> _INFORMATION_:
◇ ◇ ◇

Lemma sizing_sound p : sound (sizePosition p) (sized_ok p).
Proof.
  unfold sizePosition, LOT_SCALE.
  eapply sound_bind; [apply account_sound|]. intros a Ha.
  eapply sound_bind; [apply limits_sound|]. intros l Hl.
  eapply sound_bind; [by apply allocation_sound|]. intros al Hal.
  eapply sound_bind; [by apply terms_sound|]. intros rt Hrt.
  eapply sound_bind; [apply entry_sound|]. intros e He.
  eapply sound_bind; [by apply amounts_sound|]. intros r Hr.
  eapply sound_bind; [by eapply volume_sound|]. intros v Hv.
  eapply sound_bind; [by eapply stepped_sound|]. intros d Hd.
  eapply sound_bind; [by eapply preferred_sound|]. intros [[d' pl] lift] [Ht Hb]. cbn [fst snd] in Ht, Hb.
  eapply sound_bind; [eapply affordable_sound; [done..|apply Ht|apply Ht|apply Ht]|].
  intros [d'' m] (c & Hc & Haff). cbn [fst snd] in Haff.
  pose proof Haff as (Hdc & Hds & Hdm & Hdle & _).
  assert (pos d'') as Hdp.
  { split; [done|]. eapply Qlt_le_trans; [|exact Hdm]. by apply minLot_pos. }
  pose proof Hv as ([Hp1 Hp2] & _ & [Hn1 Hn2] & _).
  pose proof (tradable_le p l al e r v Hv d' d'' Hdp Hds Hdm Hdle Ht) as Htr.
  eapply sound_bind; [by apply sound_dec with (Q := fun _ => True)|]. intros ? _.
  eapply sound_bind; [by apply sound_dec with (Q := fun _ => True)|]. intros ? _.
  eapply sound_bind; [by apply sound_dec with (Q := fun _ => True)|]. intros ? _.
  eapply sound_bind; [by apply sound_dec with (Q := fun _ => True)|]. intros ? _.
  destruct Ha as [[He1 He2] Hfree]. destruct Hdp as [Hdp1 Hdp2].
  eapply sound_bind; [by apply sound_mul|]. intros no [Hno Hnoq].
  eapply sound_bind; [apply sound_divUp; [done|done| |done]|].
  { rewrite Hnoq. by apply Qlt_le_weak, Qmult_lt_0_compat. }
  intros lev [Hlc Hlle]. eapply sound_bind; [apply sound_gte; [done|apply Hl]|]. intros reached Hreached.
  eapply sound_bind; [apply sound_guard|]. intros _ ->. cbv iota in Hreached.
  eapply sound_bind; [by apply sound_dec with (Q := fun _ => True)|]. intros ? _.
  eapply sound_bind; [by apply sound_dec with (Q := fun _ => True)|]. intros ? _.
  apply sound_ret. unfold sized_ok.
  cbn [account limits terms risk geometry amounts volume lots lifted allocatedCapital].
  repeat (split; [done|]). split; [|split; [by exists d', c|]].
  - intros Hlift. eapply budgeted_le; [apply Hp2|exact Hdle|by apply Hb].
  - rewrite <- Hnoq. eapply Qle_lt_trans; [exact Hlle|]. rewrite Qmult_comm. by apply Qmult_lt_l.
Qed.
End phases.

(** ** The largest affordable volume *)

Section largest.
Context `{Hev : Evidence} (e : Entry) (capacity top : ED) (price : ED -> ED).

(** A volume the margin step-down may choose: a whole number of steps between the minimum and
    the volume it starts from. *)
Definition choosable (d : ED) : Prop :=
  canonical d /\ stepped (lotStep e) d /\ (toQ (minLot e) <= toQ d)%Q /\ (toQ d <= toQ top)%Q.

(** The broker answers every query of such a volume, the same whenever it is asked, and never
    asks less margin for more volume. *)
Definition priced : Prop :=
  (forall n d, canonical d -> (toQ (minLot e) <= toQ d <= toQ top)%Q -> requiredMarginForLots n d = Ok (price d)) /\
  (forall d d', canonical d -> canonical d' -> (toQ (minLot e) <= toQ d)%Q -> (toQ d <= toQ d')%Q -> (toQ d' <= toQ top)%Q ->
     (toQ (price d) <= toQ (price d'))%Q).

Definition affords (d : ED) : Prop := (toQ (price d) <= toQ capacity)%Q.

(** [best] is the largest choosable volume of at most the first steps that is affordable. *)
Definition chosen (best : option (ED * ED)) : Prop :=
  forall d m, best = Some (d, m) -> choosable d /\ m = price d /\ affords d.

◇ ◇ ◇

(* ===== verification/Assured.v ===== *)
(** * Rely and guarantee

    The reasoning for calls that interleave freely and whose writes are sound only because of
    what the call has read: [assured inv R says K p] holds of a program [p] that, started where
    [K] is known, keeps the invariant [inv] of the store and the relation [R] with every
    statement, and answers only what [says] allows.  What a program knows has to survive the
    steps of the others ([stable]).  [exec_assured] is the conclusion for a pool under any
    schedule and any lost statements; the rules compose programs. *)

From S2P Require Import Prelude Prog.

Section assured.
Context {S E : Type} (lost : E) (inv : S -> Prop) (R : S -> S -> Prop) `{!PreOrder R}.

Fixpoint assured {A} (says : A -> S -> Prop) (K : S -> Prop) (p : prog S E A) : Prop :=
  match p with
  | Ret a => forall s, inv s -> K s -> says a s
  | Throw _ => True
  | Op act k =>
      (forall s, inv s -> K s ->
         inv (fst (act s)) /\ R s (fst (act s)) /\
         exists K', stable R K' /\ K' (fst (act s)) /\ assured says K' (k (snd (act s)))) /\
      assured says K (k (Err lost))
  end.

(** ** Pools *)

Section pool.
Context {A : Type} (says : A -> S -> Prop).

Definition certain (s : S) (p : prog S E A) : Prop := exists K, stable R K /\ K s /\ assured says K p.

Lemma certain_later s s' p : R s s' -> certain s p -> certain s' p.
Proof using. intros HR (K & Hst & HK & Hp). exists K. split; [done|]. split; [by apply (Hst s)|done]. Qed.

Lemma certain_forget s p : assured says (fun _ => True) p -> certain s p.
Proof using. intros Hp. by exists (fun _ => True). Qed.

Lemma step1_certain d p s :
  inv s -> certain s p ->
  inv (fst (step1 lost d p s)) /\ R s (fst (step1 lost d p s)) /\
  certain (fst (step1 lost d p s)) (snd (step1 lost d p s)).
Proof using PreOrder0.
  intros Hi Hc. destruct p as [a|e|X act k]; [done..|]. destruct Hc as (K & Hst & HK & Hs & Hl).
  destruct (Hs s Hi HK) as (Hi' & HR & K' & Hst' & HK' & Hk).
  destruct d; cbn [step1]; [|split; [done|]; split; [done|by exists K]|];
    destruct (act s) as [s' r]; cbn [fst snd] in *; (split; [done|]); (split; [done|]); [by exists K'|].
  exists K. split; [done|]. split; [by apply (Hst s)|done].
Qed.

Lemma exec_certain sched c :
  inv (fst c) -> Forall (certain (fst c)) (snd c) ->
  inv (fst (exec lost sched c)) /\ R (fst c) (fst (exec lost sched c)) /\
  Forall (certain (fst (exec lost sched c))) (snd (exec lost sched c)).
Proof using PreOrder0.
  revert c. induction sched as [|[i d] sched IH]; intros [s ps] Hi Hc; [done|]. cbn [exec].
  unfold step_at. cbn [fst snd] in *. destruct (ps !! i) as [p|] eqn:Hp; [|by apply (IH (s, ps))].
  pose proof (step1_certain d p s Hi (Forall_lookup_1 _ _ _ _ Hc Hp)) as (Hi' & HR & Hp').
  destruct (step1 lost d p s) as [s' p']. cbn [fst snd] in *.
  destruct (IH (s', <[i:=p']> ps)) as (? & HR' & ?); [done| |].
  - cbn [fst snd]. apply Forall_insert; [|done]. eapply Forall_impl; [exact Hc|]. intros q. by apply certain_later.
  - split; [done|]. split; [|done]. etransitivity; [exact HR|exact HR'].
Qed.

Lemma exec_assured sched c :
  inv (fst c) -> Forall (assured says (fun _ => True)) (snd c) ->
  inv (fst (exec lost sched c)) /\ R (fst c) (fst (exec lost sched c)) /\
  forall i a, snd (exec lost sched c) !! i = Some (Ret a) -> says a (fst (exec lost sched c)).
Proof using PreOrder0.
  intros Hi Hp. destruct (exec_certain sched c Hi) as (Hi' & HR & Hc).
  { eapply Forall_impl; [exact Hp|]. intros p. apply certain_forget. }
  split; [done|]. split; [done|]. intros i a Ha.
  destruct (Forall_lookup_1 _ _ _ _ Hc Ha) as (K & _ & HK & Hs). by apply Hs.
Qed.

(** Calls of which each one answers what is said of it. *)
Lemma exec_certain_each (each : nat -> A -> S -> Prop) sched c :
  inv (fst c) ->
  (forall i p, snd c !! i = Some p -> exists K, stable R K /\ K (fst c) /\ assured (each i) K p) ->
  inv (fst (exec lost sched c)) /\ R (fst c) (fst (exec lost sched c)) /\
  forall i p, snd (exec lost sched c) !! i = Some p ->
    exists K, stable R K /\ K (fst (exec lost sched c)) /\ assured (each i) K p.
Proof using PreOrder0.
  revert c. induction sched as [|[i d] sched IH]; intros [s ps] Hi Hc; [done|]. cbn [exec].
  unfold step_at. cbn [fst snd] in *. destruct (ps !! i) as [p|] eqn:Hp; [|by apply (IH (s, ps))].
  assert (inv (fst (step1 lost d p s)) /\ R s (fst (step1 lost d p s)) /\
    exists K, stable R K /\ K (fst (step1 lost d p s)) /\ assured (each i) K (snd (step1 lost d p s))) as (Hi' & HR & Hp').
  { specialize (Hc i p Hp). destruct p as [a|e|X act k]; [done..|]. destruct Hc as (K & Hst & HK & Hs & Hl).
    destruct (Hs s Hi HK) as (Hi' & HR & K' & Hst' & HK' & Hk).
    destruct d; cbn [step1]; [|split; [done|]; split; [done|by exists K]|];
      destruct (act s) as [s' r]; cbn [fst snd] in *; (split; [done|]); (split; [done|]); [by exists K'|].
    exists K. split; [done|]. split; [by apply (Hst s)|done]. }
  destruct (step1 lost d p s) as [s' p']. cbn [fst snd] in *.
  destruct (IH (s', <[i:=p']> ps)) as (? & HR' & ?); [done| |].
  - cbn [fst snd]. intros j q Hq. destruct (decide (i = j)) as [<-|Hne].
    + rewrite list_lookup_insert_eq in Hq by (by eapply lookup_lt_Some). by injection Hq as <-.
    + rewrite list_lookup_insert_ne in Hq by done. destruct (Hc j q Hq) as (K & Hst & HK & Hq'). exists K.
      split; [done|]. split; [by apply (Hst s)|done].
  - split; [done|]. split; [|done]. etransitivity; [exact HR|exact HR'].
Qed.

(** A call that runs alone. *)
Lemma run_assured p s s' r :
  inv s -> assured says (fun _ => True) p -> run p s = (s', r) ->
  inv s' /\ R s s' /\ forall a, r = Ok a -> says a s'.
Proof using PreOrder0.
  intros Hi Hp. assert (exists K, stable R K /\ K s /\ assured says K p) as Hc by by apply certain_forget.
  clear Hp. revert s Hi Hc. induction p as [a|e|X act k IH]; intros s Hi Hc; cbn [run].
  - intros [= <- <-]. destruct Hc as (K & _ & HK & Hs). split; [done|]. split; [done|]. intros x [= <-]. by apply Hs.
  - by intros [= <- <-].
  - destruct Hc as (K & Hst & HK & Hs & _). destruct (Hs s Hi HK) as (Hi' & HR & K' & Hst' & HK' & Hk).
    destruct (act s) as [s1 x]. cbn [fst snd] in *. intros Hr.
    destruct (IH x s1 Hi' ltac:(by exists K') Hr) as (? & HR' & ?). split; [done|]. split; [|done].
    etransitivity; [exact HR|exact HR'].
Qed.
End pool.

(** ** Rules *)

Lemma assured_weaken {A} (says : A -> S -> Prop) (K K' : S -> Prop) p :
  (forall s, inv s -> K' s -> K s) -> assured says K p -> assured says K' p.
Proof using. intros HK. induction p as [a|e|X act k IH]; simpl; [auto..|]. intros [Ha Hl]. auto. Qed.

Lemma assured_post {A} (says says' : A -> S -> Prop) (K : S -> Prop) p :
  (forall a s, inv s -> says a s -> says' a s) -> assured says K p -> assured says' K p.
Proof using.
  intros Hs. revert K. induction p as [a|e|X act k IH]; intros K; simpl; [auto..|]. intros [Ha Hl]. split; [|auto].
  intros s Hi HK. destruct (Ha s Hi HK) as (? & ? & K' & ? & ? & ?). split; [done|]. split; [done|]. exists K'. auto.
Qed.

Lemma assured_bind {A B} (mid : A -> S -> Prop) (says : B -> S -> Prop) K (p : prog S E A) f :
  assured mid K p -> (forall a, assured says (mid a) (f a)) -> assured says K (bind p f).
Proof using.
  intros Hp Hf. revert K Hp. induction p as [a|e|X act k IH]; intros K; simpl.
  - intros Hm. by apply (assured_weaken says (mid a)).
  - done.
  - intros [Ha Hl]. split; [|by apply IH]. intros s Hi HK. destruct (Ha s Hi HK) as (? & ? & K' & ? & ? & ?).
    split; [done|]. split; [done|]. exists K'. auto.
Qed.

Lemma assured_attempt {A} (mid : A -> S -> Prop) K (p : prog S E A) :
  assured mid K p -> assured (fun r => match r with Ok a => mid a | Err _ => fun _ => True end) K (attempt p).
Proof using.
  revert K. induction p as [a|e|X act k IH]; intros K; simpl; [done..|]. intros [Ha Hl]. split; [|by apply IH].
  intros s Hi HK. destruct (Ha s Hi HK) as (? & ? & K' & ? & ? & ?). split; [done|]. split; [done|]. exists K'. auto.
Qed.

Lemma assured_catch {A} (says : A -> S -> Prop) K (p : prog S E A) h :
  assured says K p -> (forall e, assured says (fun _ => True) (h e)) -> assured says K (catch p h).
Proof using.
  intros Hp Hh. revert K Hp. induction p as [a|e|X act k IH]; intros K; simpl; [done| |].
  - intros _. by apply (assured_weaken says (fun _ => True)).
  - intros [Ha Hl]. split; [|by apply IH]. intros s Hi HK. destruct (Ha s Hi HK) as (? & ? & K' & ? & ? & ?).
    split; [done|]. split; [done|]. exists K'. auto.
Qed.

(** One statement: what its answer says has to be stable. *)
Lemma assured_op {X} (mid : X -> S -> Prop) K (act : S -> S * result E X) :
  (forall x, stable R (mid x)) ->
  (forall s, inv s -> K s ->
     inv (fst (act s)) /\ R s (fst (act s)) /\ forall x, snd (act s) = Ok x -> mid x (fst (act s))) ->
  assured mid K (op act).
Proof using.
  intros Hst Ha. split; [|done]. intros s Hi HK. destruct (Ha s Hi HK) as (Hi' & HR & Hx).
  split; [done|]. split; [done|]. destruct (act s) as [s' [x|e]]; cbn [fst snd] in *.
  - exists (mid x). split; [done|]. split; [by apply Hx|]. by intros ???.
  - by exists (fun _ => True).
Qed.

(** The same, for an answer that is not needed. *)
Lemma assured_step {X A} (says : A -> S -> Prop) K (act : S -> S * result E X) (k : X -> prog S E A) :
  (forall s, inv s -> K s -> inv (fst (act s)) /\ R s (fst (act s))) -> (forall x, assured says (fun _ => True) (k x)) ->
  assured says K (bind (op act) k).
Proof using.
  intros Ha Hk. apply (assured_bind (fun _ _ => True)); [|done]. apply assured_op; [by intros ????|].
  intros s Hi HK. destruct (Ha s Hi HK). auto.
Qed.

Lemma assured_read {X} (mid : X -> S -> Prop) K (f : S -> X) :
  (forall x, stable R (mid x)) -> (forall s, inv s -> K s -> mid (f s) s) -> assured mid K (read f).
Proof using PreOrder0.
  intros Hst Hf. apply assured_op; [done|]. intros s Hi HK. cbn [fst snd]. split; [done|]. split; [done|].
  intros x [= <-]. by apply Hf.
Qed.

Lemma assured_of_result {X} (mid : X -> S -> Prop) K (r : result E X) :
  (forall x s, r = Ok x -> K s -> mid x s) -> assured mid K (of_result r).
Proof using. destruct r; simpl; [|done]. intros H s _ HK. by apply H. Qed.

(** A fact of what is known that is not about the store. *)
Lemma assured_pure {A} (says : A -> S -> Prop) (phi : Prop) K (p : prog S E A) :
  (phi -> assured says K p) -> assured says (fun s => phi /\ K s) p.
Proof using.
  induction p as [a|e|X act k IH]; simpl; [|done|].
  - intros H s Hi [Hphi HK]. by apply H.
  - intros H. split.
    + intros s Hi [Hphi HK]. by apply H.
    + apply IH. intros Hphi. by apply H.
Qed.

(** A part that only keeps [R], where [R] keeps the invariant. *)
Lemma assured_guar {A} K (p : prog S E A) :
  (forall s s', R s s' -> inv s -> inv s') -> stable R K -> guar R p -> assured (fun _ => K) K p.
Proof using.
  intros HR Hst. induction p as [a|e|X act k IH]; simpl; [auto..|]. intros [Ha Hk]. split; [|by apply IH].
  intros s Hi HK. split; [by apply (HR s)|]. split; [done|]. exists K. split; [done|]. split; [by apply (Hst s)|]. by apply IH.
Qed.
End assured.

◇ ◇ ◇

> _WHAT IS EXPECTED_:
Retype only the lines above between the line with "intros HR Hst." and the line with "End assured.", counting those two lines as well, and keep every character as it is.

> _SOLUTION TO THIS PROBLEM_:
  intros HR Hst. induction p as [a|e|X act k IH]; simpl; [auto..|]. intros [Ha Hk]. split; [|by apply IH].
  intros s Hi HK. split; [by apply (HR s)|]. split; [done|]. exists K. split; [done|]. split; [by apply (Hst s)|]. by apply IH.
Qed.
End assured.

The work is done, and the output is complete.